This sixth step in the recommended guidelines to identify unknown birds is not in the last position because it is least important. Quite often neglecting this exercise can make the task of identifying a bird very difficult! And those of you who’ve been to visit or attended one of my talks, know how much I enjoy telling stories from nature.

Step six: The behaviour of the bird

While observing a bird to be identified, also pay attention to its behaviour, e.g.:

Was it feeding? If so, what was it feeding on?

Cape Bulbul (Kaapse Tiptol)

Pin-tailed Whydah ♀ (Koningrooibekkie)

Rock Kestrel (Kransvalk)

Black-crowned Night Heron (Gewone Nagreier)

White-backed Vultures (Witrugaasvoëls)

Was it flying? If so, did you notice anything remarkable about the way it was flying?

An experience I had in Perth, Australia, is a good illustration of the relevance of this aspect. I was part of a group walking down a street in one of the suburbs when several hundred metres in front of us a greyish bird flew across the street towards a tree. Some members of the group were wondering which bird it was. But, apart from the general colour, it was impossible to make out any identifying features of the bird because of the distance and flying speed. However, based on the manner in which the bird was flying, I told them that I had no idea of the species, but that it had flown like a dove or pigeon. When we eventually arrived at the tree, the bird, an unfamiliar dove, was still there.

Observing birds in flight you will find that other species and groups of birds also have characteristic ways of flying.
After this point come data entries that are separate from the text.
(* ===== verification/Config.v ===== *)
(** * Configuration (internal/config: config.go, pin.go)

    The configuration records, the SPKI pin format, the sources of the DNS-01
    token, validation with its defaults, and the two ways to load a file.  Strings
    of a configuration are taken to be ASCII, as [GoStrings] says.

    Code outside the repository and the operating system are arguments: what the
    process can read ([OS]), the table of record type names of the DNS library
    ([StringToType]) and the TOML decoder ([TomlDecode]).  Each error the code
    returns is a constructor of [cfg_error].  What the process writes to standard
    error is not modelled. *)

From S2P Require Import Prelude GoStrings GoBase64 GoNet GoFilepath.
From Stdlib Require Import Ascii String.
Open Scope string_scope.
Open Scope list_scope.
Open Scope Z_scope.

(** ** Data *)

Record ResolverConfig := mkResolverConfig { rc_Enabled : bool; rc_Listen : string }.

Record UpstreamConfig := mkUpstreamConfig {
  u_Enabled : bool; u_ListenDoH : string; u_ListenDoT : string; u_ListenDoQ : string;
  u_DoH3 : bool; u_AdvertiseIPs : list string; u_TLSCertHosts : list string;
  u_TLSAutomation : bool; u_TLSCertAutoGen : bool; u_TLSCert : string; u_TLSKey : string }.

Record UpstreamServer := mkUpstreamServer {
  us_Name : string; us_Host : string; us_IP : string; us_Port : Z;
  us_DoQ : bool; us_DoT : bool; us_DoH : bool;
  us_DoHPath : string; us_DoH3 : bool; us_PinnedPubKey : string }.

Record DNSSECConfig := mkDNSSECConfig { ds_Enabled : bool; ds_ValidateAll : bool; ds_RootKeyFile : string }.

Record BlocklistConfig := mkBlocklistConfig {
  bl_Enabled : bool; bl_Files : list string; bl_UpdateURLs : list string; bl_UpdateInterval : string }.

Record AllowlistConfig := mkAllowlistConfig {
  al_Enabled : bool; al_Mode : string; al_Files : list string; al_QTypes : list string }.

Record CacheConfig := mkCacheConfig {
  cc_Enabled : bool; cc_Type : string; cc_MaxSize : Z; cc_TTLMin : Z; cc_TTLMax : Z;
  cc_NegTTLMax : Z; cc_ServeStaleMaxS : Z; cc_Prefetch : bool }.

Record MetricsConfig := mkMetricsConfig { me_Enabled : bool; me_Listen : string }.

Record LoggingConfig := mkLoggingConfig {
  lo_Level : string; lo_Format : string; lo_Timestamp : string; lo_File : string }.

Record FallbackConfig := mkFallbackConfig {
  fb_Phase1TimeoutMs : Z; fb_Phase1DurationS : Z; fb_Phase2FailureThreshold : Z;
  fb_Phase2SlowThresholdMs : Z; fb_HealthCheckIntervalS : Z }.
(* ===== verification/Blocklist.v ===== *)
(** * The blocklist (internal/blocklist/blocklist.go)

    Blocked names in two sets, plain entries and wildcard entries, with the
    tolerant loaders and the hot reload.  Go's [map[string]bool] values are
    only ever set to [true], so the maps are sets of names.  The file system
    and the HTTP client are arguments of the loaders. *)

From S2P Require Import Prelude GoStrings GoRegexp GoBufio GoNet.
From Stdlib Require Import Ascii String.
Open Scope string_scope.
Open Scope list_scope.
Open Scope Z_scope.

(** ** State and lookup *)

Record Blocklist := mkBlocklist {
  domains : gset string; wildcard : gset string; bl_enabled : bool }.

Definition New (enabled : bool) : Blocklist := mkBlocklist ∅ ∅ enabled.

Definition IsBlocked (b : Blocklist) (domain : string) : bool :=
  if negb (bl_enabled b) then false else
  let domain := ToLower (TrimSuffix domain ".") in
  if bool_decide (domain ∈ domains b) then true else
  existsb (λ suffix, bool_decide (suffix ∈ domains b) || bool_decide ("*." +:+ suffix ∈ wildcard b))
          (parent_suffixes domain).

(** ** Host names *)

Definition label_outer (a : ascii) : bool := is_alnum a || Ascii.eqb a "_".
Definition label_inner (a : ascii) : bool := label_outer a || Ascii.eqb a "-".

(** [^[a-zA-Z0-9_]([a-zA-Z0-9_-]{0,61}[a-zA-Z0-9_])?$]. *)
Definition hostLabelRE : re := label_re label_outer label_inner.

Definition isValidHostname (host : string) : bool :=
  let host := TrimSuffix host "." in
  let host := if HasPrefix host "*." then str_drop 2 host else host in
  if String.eqb host "" then false else
  forallb (MatchString hostLabelRE) (Split host ".").

(** ** Loading *)

(** The two maps a scan fills. *)
Definition sets : Type := gset string * gset string.

Definition addEntry (s : sets) (domain : string) : sets :=
  let domain := ToLower (TrimSuffix domain ".") in
  if HasPrefix domain "*." then (fst s, {[domain]} ∪ snd s) else ({[domain]} ∪ fst s, snd s).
For instance:

The seemingly erratic wing beat of the Hadeda Ibis,

Hadeda Ibis (Hadeda)

The initial rapid wing beat of spurfowl and francolins, terminating in a glide before landing on the ground,

Cape Spur-Fowl (Kaapse Fisant)

The prr-prr sound of a sunbird in flight due to a rapid wing beat, in bursts,

Southern Double-collared Sunbird (Klein-rooibandsuikerbekkie)
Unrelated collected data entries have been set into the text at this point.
Definition QueryStats {S : Type} (conn : option Conn) (cb : Callbacks S) (s : S) := query conn cb "" s.
Definition QueryAudit {S : Type} (conn : option Conn) (cb : Callbacks S) (s : S) := query conn cb ("AUDIT" +:+ nl) s.
Definition QueryReload {S : Type} (conn : option Conn) (cb : Callbacks S) (s : S) := query conn cb ("RELOAD-BLOCKLIST" +:+ nl) s.
Definition QueryAllowlistReload {S : Type} (conn : option Conn) (cb : Callbacks S) (s : S) :=
  query conn cb ("RELOAD-ALLOWLIST" +:+ nl) s.

(** ** Numbers can be read back *)

Definition not_comma (a : ascii) : bool := negb (Ascii.eqb a ",").

Lemma groups3_digits l : Forall (λ a, not_comma a = true) l → (List.length l mod 3 = 0)%nat →
  List.filter not_comma (groups3 l) = l.
Proof.
  assert (H : ∀ n l, (List.length l ≤ n)%nat → Forall (λ a, not_comma a = true) l → (List.length l mod 3 = 0)%nat →
    List.filter not_comma (groups3 l) = l); [|by apply (H (List.length l))].
  clear l. induction n as [|n IH]; intros [|a [|b [|c l]]] Hn Hf Hm; simpl in Hn; try done; try lia.
  inversion Hf as [|? ? Ha Hf1]; subst. inversion Hf1 as [|? ? Hb Hf2]; subst. inversion Hf2 as [|? ? Hc Hf3]; subst.
  cbn [groups3 List.filter]. change (not_comma ",") with false. cbv iota. rewrite Ha, Hb, Hc. rewrite IH; try done; [lia|].
  change (List.length (a :: b :: c :: l)) with (3 + List.length l)%nat in Hm.
  by rewrite <-(Nat.Div0.add_mod_idemp_l 3 _ 3) in Hm.
Qed.

Lemma filter_all {A} (p : A → bool) l : Forall (λ a, p a = true) l → List.filter p l = l.
Proof. induction 1 as [|a l Ha _ IH]; simpl; [done|]. by rewrite Ha, IH. Qed.

Lemma comma_digits_filter l : Forall (λ a, not_comma a = true) l → List.filter not_comma (comma_digits l) = l.
Proof.
  intros H. unfold comma_digits. destruct (_ <=? 3)%nat eqn:E3; [by apply filter_all|]. apply Nat.leb_gt in E3.
  assert (Hm : (List.length (drop (List.length l mod 3) l) mod 3 = 0)%nat).
  { rewrite length_drop. pose proof (Nat.div_mod_eq (List.length l) 3) as Hd.
    replace (List.length l - List.length l mod 3)%nat with (List.length l / 3 * 3)%nat by lia. apply Nat.Div0.mod_mul. }
  destruct (0 <? _)%nat eqn:E0.
  - rewrite List.filter_app, filter_all by by apply Forall_take. rewrite groups3_digits; [|by apply Forall_drop|done].
    apply take_drop.
  - apply Nat.ltb_ge in E0. replace (List.length l mod 3)%nat with 0%nat in * by lia. rewrite drop_0 in *.
    pose proof (groups3_digits l H Hm) as Hg. destruct (groups3 l) as [|x g] eqn:Eg; [done|].
    destruct l as [|a [|b [|c l]]]; simpl in E3; try lia. cbn [groups3] in Eg. injection Eg as <- <-. done.
Qed.

Lemma dec_digits_no_comma fuel n : 0 ≤ n → Forall (λ a, not_comma a = true) (dec_digits fuel n).
Proof.
  revert n. induction fuel as [|fuel IH]; intros n Hn; [constructor|]. cbn [dec_digits].
  assert (Hd : ∀ d, 0 ≤ d < 10 → not_comma (digit_char d) = true).
  { intros d Hd. destruct (digit_char_spec d Hd) as [H _]. unfold not_comma. destruct (Ascii.eqb_spec (digit_char d) ","); [|done].
    rewrite e in H. discriminate H. }
  destruct (n <? 10) eqn:E; bool_prop.
  - constructor; [apply Hd; lia|constructor].
  - apply Forall_app. split; [apply IH; Z.div_mod_to_equations; lia|].
    constructor; [apply Hd; Z.div_mod_to_equations; lia|constructor].
Qed.

Lemma fmtInt_nonneg n : 0 ≤ n → fmtInt n = of_chars (comma_digits (dec_digits 20 n)).
Proof.
  intros H. unfold fmtInt. cbn [fmtInt_fuel]. unfold Itoa. apply Z.ltb_ge in H as ->. cbn [from_option]. by rewrite schars_of_chars.
Qed.

Lemma fmtInt_neg n : in_int64 n → n ≠ min_int64 → n < 0 → fmtInt n = of_chars ("-"%char :: comma_digits (dec_digits 20 (- n))).
Proof.
  intros Hn Hmin H. unfold fmtInt. cbn [fmtInt_fuel]. apply Z.ltb_lt in H as E. rewrite E.
  rewrite wrap64_id by (unfold in_int64, min_int64, max_int64 in *; lia).
  assert (E2 : ((- n) <? 0) = false) by (apply Z.ltb_ge; lia). unfold Itoa. rewrite E2. cbn [from_option]. by rewrite schars_of_chars.
Qed.

(** The reports show a number in full: without its commas, what [fmtInt] prints
    for any 64-bit integer but the smallest parses back to that integer. *)
Theorem fmtInt_roundtrip n : in_int64 n → n ≠ min_int64 →
  Atoi (of_chars (List.filter not_comma (schars (fmtInt n)))) = Some n.
Proof.
  intros Hn Hmin. rewrite <-(Atoi_Itoa n Hn). f_equal. unfold Itoa. destruct (n <? 0) eqn:E; bool_prop.
  - rewrite fmtInt_neg, schars_of_chars by done. cbn [List.filter]. change (not_comma "-") with true. cbv iota.
    by rewrite comma_digits_filter by (apply dec_digits_no_comma; lia).
  - rewrite fmtInt_nonneg, schars_of_chars by done. by rewrite comma_digits_filter by (apply dec_digits_no_comma; lia).
Qed.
The relatively quick up and down clamorous flight of the Southern Black Korhaan (Swartvlerkkorhaan), very often emptying the bowels as soon as it has achieved some altitude, which gave rise to an Afrikaans name, “Skytgatkorhaan”!

Southern Black Korhaan (Swartkorhaan)

If on the ground, what was remarkable about the gait of the bird? Was it e.g.:

Walking like an …

African Pipit (Gewone Koester)

Or was it hopping like a weaver or sparrow?

House Sparrow (Huismossie)

Did you notice any other repeated activity or act which could be regarded as a habit/mannerism? Apart from the aspects already mentioned, many species and groups of birds exhibit characteristic habits and behaviour, which, quite often, can be detected from a distance too great to register other features, e.g.:

The African Darter has no oil gland to waterproof the feathers, and as a consequence the feathers get soaked when diving after fish and other food items. Afterwards, to dry out, the African Darter suns itself with the wings widespread. To a lesser extent, this behaviour is also shared by cormorants.

African Darter (Slanghalsvoël)

Wagtails move the tail up and down when they stop.

Cape Wagtail (Gewone Kwikkie)

Some chats, e.g.  Familiar, Karoo and Sickle-winged Chats flash their wings when they have moved.

Familiar Chat (Gewone Spekvreter)

Quite often the habits and behaviour of a bird can be a dead giveaway as to the group, and even the species!